Cantor is a romance between Amet, the male protagonist of Thief, and Always Falling, an asexual neuter and longtime romantic partner of Amet's beloved from Thief. Essentially, we get to see the polyamorous V of Thief turn into a full triad. This romance unfolds against the backdrop of strife between Always Falling and its estranged family, when Always returns for its grandmother's funeral.
I enjoyed Cantor even more than the first book in the series, in some ways. As with Thief, Cantor for Pearls is light on conflict. But the characters do face real problems and resolve them through reason and thoughtfulness, and it felt authentic and sometimes heart-wrenching. Some of the problems that were only kind-of-resolved in Thief come up again in Cantor, which is a touch I loved. Because life is rarely "I had an epiphany and now I will never have this problem again". It's usually "I had this epiphany and that settled the problem for a while but now it's back because PROBLEM and AGH". And often we come back to the same epiphany, slightly reframed for the newest circumstances. Some problems, like anxiety and depression and culture clash, are things we must struggle with over and over and over again in new variations.

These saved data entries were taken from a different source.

(* ===== verification/OffchainUpsert.v ===== *)
(** * What the smart contract clients achieve

    The transactions that [Offchain] submits, seen from the ledger: what a transaction
    spends, creates and carries as scripts, and the UTXOs at the contract's address once it
    is settled. *)

From S2P Require Import Prelude Domain Cbor Json Ogmios PlutusDatums OffchainCsl Offchain.
#[local] Open Scope string_scope.
#[local] Open Scope list_scope.

(** ** The library's documented behaviour *)
Record BuilderView `{CslLib} := mkBuilderView {
  bv_inputs : list TransactionInput;
  bv_outputs : list TransactionOutput;
  bv_scripts : list CslPlutusScript;
  bv_mint_scripts : list CslPlutusScript
}.
Class CslViews `{CslLib} := {
  body_inputs : TransactionBody -> list TransactionInput;
  body_outputs : TransactionBody -> list TransactionOutput;
  plutus_scripts : TransactionWitnessSet -> list CslPlutusScript;
  output_address : TransactionOutput -> Address;
  output_data : TransactionOutput -> option PlutusData;
  view : TransactionBuilder -> BuilderView;
  inputs_view : TxInputsBuilder -> list TransactionInput * list CslPlutusScript;
  mint_view : MintBuilder -> list CslPlutusScript
}.

(** What a builder holds after its selection of inputs and change: more inputs, and
    outputs to the change address. *)
Definition selects `{CslViews} (change : Address) (b b' : TransactionBuilder) : Prop :=
  exists more outputs, Forall (fun o => output_address o = change) outputs /\
    view b' = mkBuilderView _ _ (bv_inputs (view b) ++ more) (bv_outputs (view b) ++ outputs) (bv_scripts (view b))
                (bv_mint_scripts (view b)).
Class CslLibLaws `{CslViews} : Prop := {
  enterprise_address_inj : forall n c n' c', enterprise_address n c = enterprise_address n' c' -> n = n' /\ c = c';
  to_bech32_inj : forall a b s, to_bech32 a = Ok s -> to_bech32 b = Ok s -> a = b;
  plutus_data_from_to_bytes : forall d, plutus_data_from_bytes (plutus_data_to_bytes d) = Ok d;
  body_new : forall b w a, body (transaction_new b w a) = b;
  witness_set_new : forall b w a, witness_set (transaction_new b w a) = w;
  plutus_scripts_set_vkeys : forall v w, plutus_scripts (set_vkeys v w) = plutus_scripts w;
  built_output : forall a d ab c m o,
    output_next (with_plutus_data d (with_address a output_builder_new)) = Ok ab ->
    output_build (with_coin_and_asset c m ab) = Ok o -> output_address o = a /\ output_data o = Some d;
  built_script_output : forall a d r ab c m o,
    output_next (with_script_ref r (with_plutus_data d (with_address a output_builder_new))) = Ok ab ->
    output_build (with_coin_and_asset c m ab) = Ok o -> output_address o = a /\ output_data o = Some d;
  inputs_view_new : inputs_view inputs_new = ([], []);
  inputs_view_key : forall k i v b, inputs_view (add_key_input k i v b) = (fst (inputs_view b) ++ [i], snd (inputs_view b));
  inputs_view_script : forall w i v b, inputs_view (add_plutus_script_input w i v b) =
    (fst (inputs_view b) ++ [i], snd (inputs_view b) ++ [witness_script w]);
  mint_view_new : mint_view mint_new = [];
  mint_view_add : forall w n z m m', mint_add_asset w n z m = Ok m' -> mint_view m' = mint_view m ++ [mint_script w];
  view_new : forall c, view (builder c) = mkBuilderView _ _ [] [] [] [];
  view_set_inputs : forall i b, view (set_inputs i b) =
    mkBuilderView _ _ (fst (inputs_view i)) (bv_outputs (view b)) (snd (inputs_view i)) (bv_mint_scripts (view b));
  view_add_output : forall o b b', add_output o b = Ok b' -> view b' =
    mkBuilderView _ _ (bv_inputs (view b)) (bv_outputs (view b) ++ [o]) (bv_scripts (view b)) (bv_mint_scripts (view b));
  view_set_mint : forall m b, view (set_mint_builder m b) =
    mkBuilderView _ _ (bv_inputs (view b)) (bv_outputs (view b)) (bv_scripts (view b)) (mint_view m);
  view_set_collateral : forall i b, view (set_collateral i b) = view b;
  view_add_required_signer : forall k b, view (add_required_signer k b) = view b;
  view_set_script_data_hash : forall h b, view (set_script_data_hash h b) = view b;
  view_calc_script_data_hash : forall m b b', calc_script_data_hash m b = Ok b' -> view b' = view b;
  selects_inputs : forall us st change b b',
    add_inputs_from_and_change us st change b = Ok b' -> selects change b b';
  selects_inputs_with_return : forall us st change p b b',
    add_inputs_from_and_change_with_collateral_return us st change p b = Ok b' -> selects change b b';
  built_inputs : forall b tx, build_tx b = Ok tx -> body_inputs (body tx) ≡ₚ bv_inputs (view b);
  built_outputs : forall b tx, build_tx b = Ok tx -> body_outputs (body tx) = bv_outputs (view b);
  built_scripts : forall b tx s, build_tx b = Ok tx ->
    s ∈ plutus_scripts (witness_set tx) <-> s ∈ bv_scripts (view b) \/ s ∈ bv_mint_scripts (view b)
}.

(** ** The ledger *)
Section Ledger.
Context `{CslViews, Blake2bHash}.

Definition at_address (a : string) (o : TransactionOutput) : bool := bool_decide (to_bech32 (output_address o) = Ok a).
(** How a node shows an output of [tx]. *)
Definition shows (tx : Transaction) (o : TransactionOutput) (u : OgmiosUtxo) : Prop :=
  tx_id (transaction u) = blake2b_hash 32 (body_to_bytes (body tx)) /\
  to_bech32 (output_address o) = Ok (utxo_address u) /\
  Ogmios.datum u = option_map (fun d => mkDatum (plutus_data_to_bytes d)) (output_data o).
Definition spends (tx : Transaction) (u : OgmiosUtxo) : bool := bool_decide (to_csl_tx_input u ∈ body_inputs (body tx)).
(** [us] are the UTXOs at an address before a transaction, [us'] those after it. *)
Definition settled (tx : Transaction) (a : string) (us us' : list OgmiosUtxo) : Prop :=
  exists created, Forall2 (shows tx) (List.filter (at_address a) (body_outputs (body tx))) created /\
    us' ≡ₚ List.filter (fun u => negb (spends tx u)) us ++ created.
(** A script locked UTXO can only be spent by a transaction that carries its script. *)
Definition carries_script_of (tx : Transaction) (network : NetworkIdKind) (u : OgmiosUtxo) : Prop :=
  exists s, s ∈ plutus_scripts (witness_set tx) /\
    to_bech32 (OffchainCsl.script_address (csl_script_bytes s) network (csl_script_language s)) = Ok (utxo_address u).
End Ledger.

(** ** Transactions *)
Section Transactions.
Context `{CslLibLaws, Blake2bHash, !Uplc, Minicbor}.

(** [tx] spends [spent], carries exactly [scripts], and creates [out] and change. *)
Record carries_out (ctx : TransactionContext) (tx : Transaction) (spent : list TransactionInput)
    (out : TransactionOutput) (scripts : list CslPlutusScript) : Prop := {
  co_spends : forall i, i ∈ spent -> i ∈ body_inputs (body tx);
  co_outputs : exists change, body_outputs (body tx) = out :: change /\
    Forall (fun o => output_address o = payment_address ctx) change;
  co_scripts : forall s, s ∈ plutus_scripts (witness_set tx) <-> s ∈ scripts
}.

Lemma add_collateral_view ctx inputs b b' : add_collateral_inputs ctx inputs b = Ok b' -> view b' = view b.
Proof.
  unfold add_collateral_inputs, mbind, result_bind. intros Hb. destruct (try_fold _ inputs inputs_new); [|done].
  simplify_eq. apply view_set_collateral.
Qed.
Lemma selects_ext change b c b' : view c = view b -> selects change c b' -> selects change b b'.
Proof. unfold selects. by intros ->. Qed.

Lemma try_balance_selects b collaterals ctx tx :
  try_balance b collaterals ctx = Ok tx -> exists b', build_tx b' = Ok tx /\ selects (payment_address ctx) b b'.
Proof.
  unfold try_balance, mbind, result_bind. intros Ht. destruct collaterals as [|c cs].
  - destruct (utxos_to_csl _); [|done]. destruct (add_inputs_from_and_change _ _ _ _) as [b'|] eqn:E; [|done].
    exists b'. split; [done|]. eapply selects_ext, selects_inputs; [apply view_add_required_signer|done].
  - destruct (add_collateral_inputs _ _ _) as [b1|] eqn:E1; [|done].
    destruct (utxos_to_csl _); [|done].
    destruct (add_inputs_from_and_change_with_collateral_return _ _ _ _ _) as [b2|] eqn:E2; [|done].
    destruct (calc_script_data_hash _ b2) as [b3|] eqn:E3; [|done].
    exists b3. split; [done|]. apply selects_inputs_with_return in E2. apply view_calc_script_data_hash in E3.
    apply add_collateral_view in E1. destruct E2 as (more & outs & Ho & Hv). exists more, outs. split; [done|].
    rewrite E3, Hv, view_set_script_data_hash, E1. by rewrite view_add_required_signer.
Qed.

Lemma balanced ctx b tx out :
  balance_update_and_build ctx b = Ok tx -> bv_outputs (view b) = [out] ->
  carries_out ctx tx (bv_inputs (view b)) out (bv_scripts (view b) ++ bv_mint_scripts (view b)).
Proof.
  intros Hb Hout. pose proof (balance_loop_spec b ctx (max_possible_collaterals ctx) []) as Hs.
  unfold balance_update_and_build in Hb. rewrite Hb in Hs. destruct Hs as (k & _ & Ht & _).
  apply try_balance_selects in Ht as (b' & Hbuild & more & change & Hc & Hv). split.
  - intros i Hi. rewrite (built_inputs _ _ Hbuild), Hv. cbn. set_solver.
  - exists change. rewrite (built_outputs _ _ Hbuild), Hv, Hout. done.
  - intros s. rewrite (built_scripts _ _ _ Hbuild), Hv. cbn. set_solver.
Qed.

Lemma signed ctx tx spent out scripts :
  carries_out ctx tx spent out scripts -> carries_out ctx (sign ctx tx) spent out scripts.
Proof.
  intros [Hi Ho Hs]. unfold sign.
  split; rewrite ?body_new, ?witness_set_new, ?plutus_scripts_set_vkeys; done.
Qed.

(** The output of the validator, with the token of the policy and the datum. *)
Definition contract_output (ctx : TransactionContext) (validator : PlutusScript) (datum : PlutusData) (out : TransactionOutput) : Prop :=
  output_address out = address (ctx_network ctx) validator /\ output_data out = Some datum.
Lemma add_token_output validator policy datum ctx b b' :
  add_output_with_one_script_token validator policy datum ctx b = Done (Ok b') ->
  exists out, contract_output ctx validator datum out /\ view b' =
    mkBuilderView _ _ (bv_inputs (view b)) (bv_outputs (view b) ++ [out]) (bv_scripts (view b)) (bv_mint_scripts (view b)).
Proof.
  unfold add_output_with_one_script_token, bind_fallible, lift, run. intros Hb.
  destruct (output_next _) as [ab|] eqn:Ea; [|done].
  destruct empty_asset_name as [n|]; [|done]. destruct (output_build _); [|done].
  destruct (calculate_ada _ _) as [ada|]; [|done].
  destruct (output_build (with_coin_and_asset ada _ ab)) as [out|] eqn:Eo; [|done]. injection Hb as Hb.
  exists out. split; [by apply (built_output _ _ _ _ _ _ Ea Eo)|by apply view_add_output].
Qed.

Lemma script_to_csl_fields s : script_to_csl s = mkCslPlutusScript (script_bytes s) (language s).
Proof. unfold script_to_csl. by destruct s as [? []]. Qed.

Since this is a romance between a sexual and asexual character, there's none of the passionate sex that one often reads in modern romance. There is cuddling and some masturbation, however. I liked the way Hogarth portrays Always's physical appreciation of Amet: not in a sexual way, but nonetheless physical and intimate. Overall, the emphasis of the romance is on the way their personalities mesh and their enjoyment of each other's company, which is the thing I like best in a romance. I adore when characters love each other based on what they are like, rather than rooted in physical attraction. I'll rate this one an 8.5.